Бирюза! В нее вделана такая штука, которая...

Которая...

Фантик чувствовал, что задыхается. Он никогда раньше не имел доступа к докоррекционной памяти носителя, но колотый лехин софт дал ему эту возможность. И теперь он судорожно рылся в памяти, как в пыльном чулане, пытаясь найти, понять, а может наоборот - забыть, закопать это знание поглубже...

Бирюза! Синее с черными прожилками. Синее и плоское небо, и прожилки смрадного дыма. Там горят бронетранспортеры...

Анти-страх!

Солнце. Раскаленное, как ствол автомата после атаки. Зыбучий песок, барханы и постоянная жажда. И миражи!

Нет, это не миражи!

Это реальность! Реальность...

Гниющие заживо люди. Солдаты. Бойцы. Пушечное мясо! Ковыляют в атаку. Они уже свое получили по полной - и Зарин-4А, и СиЭс, и протонный дождь. Но живы! Они живы, потому что надо выполнять боевую задачу. Надо наступать. И они наступают, не чувствуя, как отстает от костей мясо, как вываливаются небрежно подвязанные и разлагающиеся внутренности.

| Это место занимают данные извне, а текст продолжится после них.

Lemma malformed_body_after_auth_witness :
  execute_invoked
    (dispatch (registry_after sample_workflows)
       (post "webhook-bearer" [("authorization", "Bearer token456")] []
             (inr syntax_error))).1 = false.
Proof.
  apply (proj1 (malformed_body_after_auth (registry_after sample_workflows)
                  (post "webhook-bearer" [("authorization", "Bearer token456")] []
                        (inr syntax_error))
                  webhook_bearer syntax_error eq_refl eq_refl)).
Defined.

(** ** Validation *)

Lemma Execute_in_invoked c w p p' :
  Execute w p' (http_context w c) ∈ invoked_events c w p p'.
Proof. unfold invoked_events. set_solver. Qed.




(** ** The context handed to [execute] *)

(** C8 (as stated, refuted).  The definition [nameless] has no name;
    the context its [execute] receives has an undefined name, not the id. *)
Lemma missing_name_stays_undefined :
  ~ (forall ws c w p ctx,
        name (config w) = None ->
        Execute w p ctx ∈ (dispatch ws c).1 ->
        ctx_name ctx = Some (id (config w))).
Proof.
  intros Hclaim.
  pose (c := post "nameless" [] [] (inl VNull)).
  specialize (Hclaim (registry_after [nameless]) c nameless VNull
                (http_context nameless c) eq_refl).
  assert (Execute nameless VNull (http_context nameless c)
            ∈ (dispatch (registry_after [nameless]) c).1) as Hin.
  { assert (Run (registry_after [nameless]) c (invoked_events c nameless VNull VNull)
                (c_json (success_body (workflowId c) VUndefined) 200)) as HR.
    { apply run_success; try reflexivity. constructor. }
    rewrite (Run_sound _ _ _ _ HR). apply Execute_in_invoked. }
  specialize (Hclaim Hin). discriminate Hclaim.
Qed.

(** C8 (as amended).  The context passed to [execute] carries the
    definition's name as it is and the definition's id as workflowId: the
    name is not defaulted, a definition without a name gets an undefined
    context name. *)
Theorem context_name_verbatim ws c w p ctx :
  Execute w p ctx ∈ (dispatch ws c).1 ->
  ctx_name ctx = name (config w) /\ ctx_workflowId ctx = id (config w).
Proof.
  intros Hin.
  by destruct (execute_in_dispatch ws c w p ctx Hin) as (_ & _ & -> & _).
Qed.

Lemma context_name_verbatim_witness :
  ctx_name (http_context nameless (post "nameless" [] [] (inl VNull))) = None
  /\ ctx_workflowId (http_context nameless (post "nameless" [] [] (inl VNull)))
     = "nameless".
Proof.
  apply (context_name_verbatim (registry_after [nameless])
           (post "nameless" [] [] (inl VNull)) nameless VNull).
  vm_compute. repeat constructor.
Defined.

(** ** Scheduled firings *)

Lemma cron_callback_run w now s :
  cron_callback w now s
  = match execute w (cron_payload now) (cron_context w) with
    | Returns _ =>
        (log_events [cron_log w; Execute w (cron_payload now) (cron_context w)] s,
         Normal tt)
    | Throws e =>
        (log_events [cron_log w; Execute w (cron_payload now) (cron_context w)] s,
         Thrown e)
    | Rejects e =>
        (log_events [cron_log w; Execute w (cron_payload now) (cron_context w);
                     UnhandledRejection e] s,
         Normal tt)
    | Pending =>
        (log_events [cron_log w; Execute w (cron_payload now) (cron_context w)] s,
         Normal tt)
    end.
Proof.
  unfold cron_callback, console_log. run.
  destruct (execute w (cron_payload now) (cron_context w)); by run.
Qed.

(** C6.  Every firing logs, builds the payload [{source: "cron",
    timestamp: now}] and a context with empty params, query and headers, and
    calls [execute] with them at once: whatever the workflow's auth variant
    and schema, no request is read, no body decoded and no schema applied. *)
Theorem scheduled_firing_direct w now s :
  exists rest completion,
    cron_callback w now s
    = (log_events ([cron_log w; Execute w (cron_payload now) (cron_context w)] ++ rest) s,
       completion)
    /\ forallb (fun ev => negb (pipeline_step ev) && negb (is_execute ev)) rest = true
    /\ prop "source" (cron_payload now) = VStr "cron"
    /\ prop "timestamp" (cron_payload now) = VNum now
    /\ ctx_workflowId (cron_context w) = id (config w)
    /\ ctx_params (cron_context w) = ∅
    /\ ctx_query (cron_context w) = ∅
    /\ ctx_headers (cron_context w) = ∅.
Proof.
  rewrite cron_callback_run.
  destruct (execute w (cron_payload now) (cron_context w)) as [v|e|e|].
  - by exists [], (Normal tt).
  - by exists [], (Thrown e).
  - by exists [UnhandledRejection e], (Normal tt).
  - by exists [], (Normal tt).
Qed.

(** C1 (the code at the failing input).  A fault of [execute] in a
    firing is neither caught nor logged by the callback: a throw leaves the
    callback, a rejection is left as an unhandled rejection. *)
Theorem scheduled_fault_escapes w now s e :
  execute w (cron_payload now) (cron_context w) = Throws e
  \/ execute w (cron_payload now) (cron_context w) = Rejects e ->
  cron_callback w now s
  = match execute w (cron_payload now) (cron_context w) with
    | Throws _ =>
        (log_events [cron_log w; Execute w (cron_payload now) (cron_context w)] s,
         Thrown e)
    | _ =>
        (log_events [cron_log w; Execute w (cron_payload now) (cron_context w);
                     UnhandledRejection e] s,
         Normal tt)
    end.
Proof.
  intros Hfault. rewrite cron_callback_run.
  by destruct Hfault as [-> | ->].
Qed.

Lemma scheduled_fault_escapes_witness :
  cron_callback hourly_sync_rejecting 1700000000000 (initial_state empty_registry)
  = (log_events [cron_log hourly_sync_rejecting;
                 Execute hourly_sync_rejecting (cron_payload 1700000000000)
                         (cron_context hourly_sync_rejecting);
                 UnhandledRejection (VStr "sync failed")]
                (initial_state empty_registry),
     Normal tt).
Proof.
  apply (scheduled_fault_escapes hourly_sync_rejecting 1700000000000
           (initial_state empty_registry) (VStr "sync failed")).
  right. reflexivity.
Defined.

(** ** Loading and schedule binding *)

Lemma registry_get_set_eq k w r : registry_get (registry_set k w r) k = LWorkflow w.
Proof.
  unfold registry_get, registry_set. destruct (String.eqb k "__proto__"); simpl; [done|].
  by rewrite lookup_insert_eq.
Qed.

Lemma registry_get_set_ne k k' w w' r :
  k' <> k ->
  registry_get r k = LWorkflow w ->
  registry_get (registry_set k' w' r) k = LWorkflow w.
Proof.
  intros Hne. unfold registry_get, registry_set.
  destruct (String.eqb_spec k "__proto__") as [->|Hk];
    destruct (String.eqb_spec k' "__proto__") as [->|Hk']; simpl; try done.
  - destruct (own r !! k); [done|].
    destruct (inherited_from_object k); [done|].
    by destruct (proto r), (String.eqb k "config" || String.eqb k "execute").
  - by rewrite lookup_insert_ne.
Qed.
(** A license text with two statements and a null text beside it. *)
Definition two_statements : str :=
  L "Copyright (c) 2019 Example Widgets Ltd." ++ [newline]
  ++ L "Copyright 2020  Jane Doe <jane@example.com>".

(** ** Names in the order of first occurrence *)

(** The names of [names] that are equal, as keys, to no name of [seen] and
    to no earlier name of the list. *)
Fixpoint keep_first (seen names : list value) : list value :=
  match names with
  | [] => []
  | n :: rest =>
      if existsb (fun k => key_eqb k n) seen
      then keep_first seen rest
      else n :: keep_first (seen ++ [n]) rest
  end.

(** [serde_manifest] followed by one more 'serde' whose license list is
    null. *)
Definition serde_again : value :=
  VDict [(text "package_name", text "serde"); (text "licenses", VNone)].

Definition serde_manifest_again : value :=
  manifest [anyhow_1_0; serde_1_0; serde_1_1; serde_again].

(** A manifest with a string in the place of an entry. *)
Definition stray_manifest : value :=
  manifest [anyhow_1_0; text "serde"].

(** ** Typed entries *)

(** A sound entry whose repository and license, when given, are strings. *)
Definition entry_typed (lib : value) : Prop :=
  entry_ok lib
  /\ exists d,
       lib = VDict d
       /\ present_ok is_text d (L "repository")
       /\ present_ok is_text d (L "license").

(** The summaries of a dictionary share the key [k] of the sort. *)
Definition has_key (k : str) (x : summary) : bool := str_eqb (key_of x) k.

(** Two names that differ in case only, around a third. *)
Definition mixed_case_components : odict :=
  [ (text "Serde",
     Summary (text "Serde") (text "https://a.example") (text "MIT")
       (text "The Serde Authors"));
    (text "anyhow",
     Summary (text "anyhow") (text "https://b.example") (text "MIT")
       (text "The anyhow Authors"));
    (text "serde",
     Summary (text "serde") (text "https://c.example") (text "MIT")
       (text "The serde Authors")) ].

(** A summary whose origin is null. *)
Definition null_origin_components : odict :=
  [ (text "serde",
     Summary (text "serde") VNone (text "MIT") (text "The serde Authors")) ].

(** A summary whose license is a date. *)
Definition date_license_components : odict :=
  [ (text "serde",
     Summary (text "serde") (text "https://github.com/serde-rs/serde")
       (VDate (Date 18262)) (text "The serde Authors")) ].

(** Two summaries; the name of the first is bytes. *)
Definition bytes_name_components : odict :=
  [ (VBytes (bytes_of "zlib"),
     Summary (VBytes (bytes_of "zlib")) (text "https://zlib.net")
       (text "Zlib") (text "Jean-loup Gailly"));
    (text "serde",
     Summary (text "serde") (text "https://github.com/serde-rs/serde")
       (text "MIT") (text "The serde Authors")) ].

(** * Proofs *)

Lemma Ok_inj (A : Type) (a b : A) : Ok a = Ok b -> a = b.
Proof. intros H. injection H as H. exact H. Qed.

(** ** Strings *)

Lemma chr_eqb_eq (a b : ascii) : chr_eqb a b = true <-> a = b.
Proof. apply Ascii.eqb_eq. Qed.

Lemma str_eqb_eq (a b : str) : str_eqb a b = true <-> a = b.
Proof.
  revert b; induction a as [|x a IH]; intros [|y b]; simpl;
    try (split; congruence).
  rewrite andb_true_iff, chr_eqb_eq, IH.
  split; [intros [-> ->]; reflexivity | intros H; inversion H; auto].
Qed.

Lemma startswith_app (p s : str) :
  startswith p s = true <-> exists rest, s = p ++ rest.
Proof.
  revert s; induction p as [|x p IH]; intros s; simpl.
  - split; [exists s; reflexivity | reflexivity].
  - destruct s as [|y s].
    + split; [discriminate | intros [rest H]; discriminate].
    + rewrite andb_true_iff, chr_eqb_eq, IH. split.
      * intros [-> [rest ->]]. exists rest; reflexivity.
      * intros [rest H]. inversion H; subst. split; eauto.
Qed.

Lemma str_in_occurs (word s : str) : str_in word s = true <-> occurs word s.
Proof.
  unfold occurs. induction s as [|c s IH].
  - simpl. rewrite orb_false_r, startswith_app. split.
    + intros [rest H]. exists [], rest. exact H.
    + intros [[|x before] [after H]]; [eauto|discriminate].
  - cbn [str_in]. rewrite orb_true_iff, startswith_app, IH. split.
    + intros [[rest H] | [before [after H]]].
      * exists [], rest. exact H.
      * exists (c :: before), after. rewrite H. reflexivity.
    + intros [[|x before] [after H]].
      * left. exists after. exact H.
      * right. inversion H; subst. eauto.
Qed.

Lemma str_in_not_occurs (word s : str) :
  str_in word s = false <-> ~ occurs word s.
Proof.
  rewrite <- str_in_occurs. destruct (str_in word s); split; congruence.
Qed.

(** ** The scan of the texts *)

Lemma consider_pick (best_match : option str) (group1 : str) :
  consider best_match group1
  = if survives (clean group1) then pick best_match (clean group1)
    else best_match.
Proof.
  unfold consider, survives, pick, boilerplate.
  set (c := clean group1).
  rewrite (Nat.ltb_antisym 5 (length c)), (Nat.ltb_antisym (length c) 80),
    (Nat.ltb_antisym 3 (alphas c)).
  destruct (existsb _ template_indicators); [reflexivity|].
  destruct (5 <=? length c); [|reflexivity].
  destruct (length c <=? 80); [|reflexivity].
  destruct (3 <=? alphas c); reflexivity.
Qed.

Lemma fold_consider (matches : list str) (best_match : option str) :
  fold_left consider matches best_match
  = fold_left pick (filter survives (map clean matches)) best_match.
Proof.
  revert best_match; induction matches as [|m matches IH]; intros b; simpl.
  - reflexivity.
  - rewrite IH, consider_pick.
    destruct (survives (clean m)); reflexivity.
Qed.

(** On texts that are strings the scan never raises: it folds [pick] over
    the surviving candidates. *)
Lemma scan_strings (texts : list str) (best_match : option str) :
  scan best_match (map VStr texts)
  = Ok (fold_left pick (survivors texts) best_match).
Proof.
  revert best_match; induction texts as [|t texts IH]; intros b.
  - reflexivity.
  - cbn [map scan truthy]. unfold survivors. cbn [flat_map].
    rewrite fold_left_app. fold (survivors texts).
    destruct t as [|c t]; cbn [nonempty negb].
    + rewrite IH. reflexivity.
    + rewrite IH, fold_consider. reflexivity.
Qed.

Lemma survives_length (c : str) : survives c = true -> 5 <= length c.
Proof.
  unfold survives. rewrite !andb_true_iff, Nat.leb_le. tauto.
Qed.

Lemma survivors_survive (texts : list str) :
  Forall (fun c => survives c = true) (survivors texts).
Proof.
  unfold survivors. induction texts as [|t texts IH]; simpl.
  - constructor.
  - apply Forall_app. split; [|exact IH].
    apply Forall_forall. intros c Hc.
    unfold survivors_of in Hc. apply filter_In in Hc. tauto.
Qed.

Lemma survivors_app (l1 l2 : list str) :
  survivors (l1 ++ l2) = survivors l1 ++ survivors l2.
Proof. unfold survivors. apply flat_map_app. Qed.

(** The fold of [pick] from nothing ends on the first shortest element. *)
Lemma fold_pick_first_shortest (l : list str) :
  Forall (fun c => 5 <= length c) l ->
  match fold_left pick l None with
  | None => l = []
  | Some r => first_shortest r l
  end.
Proof.
  induction l as [|c l IH] using rev_ind; intros Hl.
  - reflexivity.
  - apply Forall_app in Hl. destruct Hl as [Hl Hc].
    inversion Hc as [|? ? Hc5 _]; subst.
    rewrite fold_left_app. cbn [fold_left].
    specialize (IH Hl).
    destruct (fold_left pick l None) as [r|].
    + destruct IH as (before & after & -> & Hb & Ha).
      assert (Hr : 5 <= length r).
      { apply Forall_app in Hl. destruct Hl as [_ Hl].
        inversion Hl; assumption. }
      assert (Hne : nonempty r = true).
      { destruct r; [simpl in Hr; lia | reflexivity]. }
      unfold pick. cbn [is_unset len_of]. rewrite Hne. cbn [negb orb].
      destruct (Nat.ltb_spec (length c) (length r)) as [Hlt|Hge].
      * exists (before ++ r :: after), []. repeat split.
        -- apply Forall_app. split.
           ++ eapply Forall_impl; [|exact Hb]. simpl; intros; lia.
           ++ constructor; [lia|].
              eapply Forall_impl; [|exact Ha]. simpl; intros; lia.
        -- constructor.
      * exists before, (after ++ [c]). repeat split.
        -- rewrite <- app_assoc. reflexivity.
        -- exact Hb.
        -- apply Forall_app. split; [exact Ha|]. constructor; [lia|constructor].
    + subst l. unfold pick. cbn.
      exists [], []. repeat split; constructor.
Qed.

Lemma first_shortest_In (r : str) (l : list str) :
  first_shortest r l -> In r l.
Proof.
  intros (before & after & -> & _). apply in_elt.
Qed.

Lemma first_shortest_unique (r r' : str) (l : list str) :
  first_shortest r l -> first_shortest r' l -> r = r'.
Proof.
  intros (b1 & a1 & -> & Hb1 & Ha1) (b2 & a2 & E & Hb2 & Ha2).
  revert b2 E Hb2. induction b1 as [|x b1 IH]; intros [|y b2] E Hb2.
  - simpl in E. congruence.
  - simpl in E. inversion E; subst y a1.
    inversion Hb2 as [|? ? Hlt _]; subst.
    rewrite Forall_forall in Ha1.
    specialize (Ha1 r' (in_elt _ _ _)). lia.
  - simpl in E. inversion E; subst x a2.
    inversion Hb1 as [|? ? Hlt _]; subst.
    rewrite Forall_forall in Ha2.
    specialize (Ha2 r (in_elt _ _ _)). lia.
  - simpl in E. inversion E; subst y.
    inversion Hb1; inversion Hb2; subst. eauto.
Qed.

Lemma survivors_long (texts : list str) :
  Forall (fun c => 5 <= length c) (survivors texts).
Proof.
  eapply Forall_impl; [|apply survivors_survive].
  intros c. apply survives_length.
Qed.

(** On strings [extract_copyright] returns: the first shortest surviving
    candidate when there is one, the name-based text otherwise.  Shared by
    the theorems below. *)
Lemma extract_copyright_strings (texts : list str) (name : str) :
  (exists r,
      first_shortest r (survivors texts)
      /\ extract_copyright (map VStr texts) (VStr name) = Ok r)
  \/ (survivors texts = []
      /\ extract_copyright (map VStr texts) (VStr name) = Ok (fallback name)).
Proof.
  unfold extract_copyright. rewrite scan_strings. cbn [bind].
  pose proof (fold_pick_first_shortest _ (survivors_long texts)) as H.
  destruct (fold_left pick (survivors texts) None) as [r|].
  - left. exists r. split; [exact H|].
    assert (Hr : 5 <= length r).
    { pose proof (survivors_long texts) as Hl.
      rewrite Forall_forall in Hl. apply Hl, first_shortest_In, H. }
    destruct r; [simpl in Hr; lia | reflexivity].
  - right. split; [exact H | reflexivity].
Qed.

(** On texts that are strings or false the scan never raises: the false
    ones are skipped, the others read. *)
Lemma scan_text_ok (license_texts : list value) (best_match : option str) :
  Forall text_ok license_texts ->
  scan best_match license_texts
  = Ok (fold_left pick (survivors (strings_of license_texts)) best_match).
Proof.
  intros H. revert best_match.
  induction H as [|t texts Ht _ IH]; intros b; [reflexivity|].
  cbn [scan]. unfold strings_of. cbn [flat_map]. fold (strings_of texts).
  rewrite survivors_app, fold_left_app.
  destruct (truthy t) eqn:Et; cbn [negb].
  - destruct Ht as [(s & ->) | Hf]; [|congruence].
    rewrite IH. change (survivors [s]) with (survivors_of s ++ []).
    rewrite app_nil_r.
    unfold survivors_of. rewrite fold_consider. reflexivity.
  - rewrite IH. f_equal. f_equal.
    destruct t as [| | | |s| | | | | |]; try reflexivity.
    destruct s; [reflexivity | discriminate Et].
Qed.
(** * Bounded-latency OCR pipeline: a shallow embedding

    The development follows [enhanced_ocr_classes.py] (the OCR classes with
    their timeout, statistics and fast-path cache) and
    [complete_discord_ocr_integration.py] (performance monitor, adaptive
    controller, configuration loading and the main processing loop).

    Python [float] is IEEE 754 binary64, embedded as Rocq's primitive
    [float]; Python [int] is [Z]; [str] is [string]; a [dict] with a fixed
    set of keys is a record, the configuration [dict] is a [gmap], and the
    insertion-ordered cache [dict] is an association list. Methods take
    the object and return it with their result; code that can raise
    returns the exception next to the state it left behind. What the
    outside world does (the worker thread, the executor's futures, screen
    capture, the clock, files) is an argument of the function that meets
    it. *)

From Stdlib Require Import ZArith Floats Lia Bool Ascii String.
From stdpp Require Import gmap strings list.

#[local] Set Warnings "-inexact-float,-register-all".

(** * Python primitives *)

Module Py.

(** [min(a, b)] and [max(a, b)] as CPython evaluates them: the first
    argument is kept unless the second compares strictly below (above). *)
Definition min (a b : float) : float := if PrimFloat.ltb b a then b else a.
Definition max (a b : float) : float := if PrimFloat.ltb a b then b else a.

Inductive exn :=
  | ZeroDivisionError | IndexError | KeyError | TypeError | Exception
  | OverflowError | ValueError.

(** [float(n)] for a Python integer, as also done to the integer operand
    of an arithmetic operation with a float: the nearest binary64 value,
    ties to even; an integer too large for a float raises. *)
Definition float_of_int (n : Z) : exn + float :=
  match binary_normalize prec emax n 0 false with
  | S754_infinity _ => inl OverflowError
  | x => inr (SF2Prim x)
  end.



(** How a float compares with an integer: exactly, without converting the
    integer; [None] for a NaN. *)
Definition compare_int (x : float) (n : Z) : option comparison :=
  match Prim2SF x with
  | S754_nan => None
  | S754_infinity s => Some (if s then Lt else Gt)
  | S754_zero _ => Some (0 ?= n)%Z
  | S754_finite s m e =>
      let v := if s then Zneg m else Zpos m in
      Some (if (0 <=? e)%Z then (v * 2 ^ e ?= n)%Z
            else (v ?= n * 2 ^ (- e))%Z)
  end.


(** Truth value of a string: non-empty. *)
Definition truthy (s : string) : bool :=
  match s with EmptyString => false | _ => true end.

(** Truth value of [hash(...)] results: [None] and [0] are false. *)
Definition truthy_hash (h : option Z) : bool :=
  match h with None => false | Some n => negb (n =? 0)%Z end.

(** [c.isspace()] for a code point below 256. *)
Definition isspace (c : ascii) : bool :=
  let n := nat_of_ascii c in
  ((9 <=? n) && (n <=? 13) || (28 <=? n) && (n <=? 32)
   || (n =? 133) || (n =? 160))%nat.
(** The scan reads every candidate in order, keeps the signers of those
    that parse, in order, and writes one warning line for each candidate
    that reads and does not parse, in order, and nothing else. *)
Lemma scanKeys_spec (candidates : list string) :
  forall (signers : list Signer) w,
  exists w' lines,
    scanKeys e candidates signers w = ((signers ++ loaded e candidates)%list, w')
    /\ calls w'
       = (calls w ++ map (fun i => CallReadFile (fillHome e i)) candidates)%list
    /\ log.written (logState w') = (log.written (logState w) ++ lines)%list
    /\ Forall2 (isParseWarning e) (warned e candidates) lines.
Proof.
  induction candidates as [|i rest IH]; intros signers w.
  - exists w, []. cbn. rewrite !app_nil_r. repeat split. constructor.
  - rewrite loaded_cons, warned_cons. unfold outcome at 1 2.
    cbn [scanKeys]. unfold os_ReadFile, call, ret, bind. cbn beta iota zeta.
    destruct (fs e (fillHome e i)) as [| | |key].
    1-3: (edestruct IH as (w' & lines & Hs & Hc & Hw & Hf);
          exists w', lines; rewrite Hs, Hc, Hw; cbn;
          rewrite <- app_assoc; repeat split; exact Hf).
    destruct (ssh_ParsePrivateKey e key) as [signer|err].
    + edestruct IH as (w' & lines & Hs & Hc & Hw & Hf).
      exists w', lines. rewrite Hs, Hc, Hw. cbn.
      rewrite <- !app_assoc. repeat split. exact Hf.
    + unfold liftLog. cbn [fst snd].
      edestruct IH as (w' & lines & Hs & Hc & Hw & Hf).
      destruct (Warningf_written "Unable to parse private key %v: %v"
                  [i; err] (logState w)) as (ts & Hts).
      exists w', (log.warningLine (proc e) ts
                    (fmt.Sprintf "Unable to parse private key %v: %v" [i; err])
                  :: lines).
      rewrite Hs, Hc, Hw. cbn [logState calls]. rewrite Hts.
      rewrite <- !app_assoc. repeat split.
      constructor; [| exact Hf].
      exists ts. now rewrite Sprintf_parse_warning.
Qed.

Lemma newWrites_app w w' (lines : list string) :
  log.written (logState w') = (log.written (logState w) ++ lines)%list ->
  newWrites w w' = lines.
Proof.
  unfold newWrites. intros ->.
  rewrite skipn_app, skipn_all, Nat.sub_diag. reflexivity.
Qed.

Lemma newCalls_app w w' (cs : list Call) :
  calls w' = (calls w ++ cs)%list -> newCalls w w' = cs.
Proof.
  unfold newCalls. intros ->.
  rewrite skipn_app, skipn_all, Nat.sub_diag. reflexivity.
Qed.

Lemma loaded_app (a b : list string) :
  loaded e (a ++ b) = (loaded e a ++ loaded e b)%list.
Proof. unfold loaded. apply flat_map_app. Qed.
(** * EncryptedFileTransfer-Server: the per-connection handler [Client]

    A shallow embedding of [client.py] (class [Client]) and the properties
    of its request dispatcher and handlers.

    The Python object and the process state it touches are one record,
    [State]; every method is a function in the monad [Py], which threads
    the state and carries Python's exceptions.  Mutations made before an
    exception is raised stay in the state, as in Python.

    The modules [client.py] imports but the repository does not ship here
    (the database, the response codec, the request codes, the checksum,
    the identifier derivation) and the library calls (UTF-8 decoding,
    PyCryptodome) are class parameters: every theorem holds for all of
    them.  Reference instances are given at the end of the definitions;
    they are used by the closed examples only. *)

From Stdlib Require Import ZArith Lia.
From Stdlib.Strings Require Import Byte.
From stdpp Require Import base option list gmap strings.

Local Open Scope Z_scope.

(** ** Bytes, text and integers *)

(** Python [bytes]. *)
Abbreviation bytes := (list byte).

(** Python [str]: a sequence of Unicode code points. *)
Abbreviation str := (list N).

#[global] Instance byte_eq_decision : EqDecision byte := Byte.byte_eq_dec.

Definition byte_to_Z (b : byte) : Z := Z.of_N (Byte.to_N b).

(** An unsigned little-endian integer, as [struct] reads it under [<]. *)
Fixpoint le_uint (bs : bytes) : Z :=
  match bs with
  | [] => 0
  | b :: bs' => byte_to_Z b + 256 * le_uint bs'
  end.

Они выхаркивают куски легких. И идут в атаку. Так надо! Такова задача!

Живые зомби, мертвяки, но не навсегда, ведь отсроченная смерть не может длиться долго. Всего три-пять дней, а при адской жаре и того меньше. Потом тело утрачивает моторные реакции.

А рядом с ними... Те, кому это еще предстоит, может уже в следующем бою, может завтра. А может и сейчас. Но они живы и видят свою судьбу воочию. И не бояться ее!

"Все мы мертвяки, только отсроченные..." - так говорят они друг другу с кривыми застывшими улыбками, больше похожими на оскал мертвецов. Отсроченная жизнь... Разве можно назвать это жизнью?

Анти-страх! Препарат, способный отменить все инстинкты, снять с психики человека все барьеры и предохранители. Отменить страх - значит, отменить самосохранение. И они получают этого вдоволь. Сколько хочешь! С едой, в инъекциях, при переливании крови и прививках, они перенасыщены адреналином, но это направлено только в одну сторону - боевая задача!

И самое ужасное: они все понимают, но не бояться. Кто-то пытался отказаться, но солдаты получают анти-страх даже с водой. С водой! А в пустыне без нее нельзя. Все можно - не есть, не принимать витаминов, не ходить в медчасть.

Но не пить нельзя!!!

Стоп. Коррекция.

Фантик теперь знает все - его носитель пошел на коррекцию, вернувшись из ада. Отмененный страх хлынул, накопившись, словно цунами, и он сделал коррекцию, чтобы просто жить. Чтобы отсрочить страх еще на немного.

Коррекция. Это плотина между страхом и сознанием. Между жизнью и НЕ-жизнью.

***

Толяныч почувствовал во рту горький вкус собственной крови. Нет, приказал он себе. Эта сука, что так спокойно говорит о том, чего не знает и знать не может в своем высокомерии и холености, она не должна заметить ничего. Но Пастор... Это было больно, чертовски больно. Грудь, казалось, разорвется, как заряд шрапнели, но он лишь сильнее прикусил нижнюю губу. Огляделся - вроде не вырубался, вроде она ничего не заметила.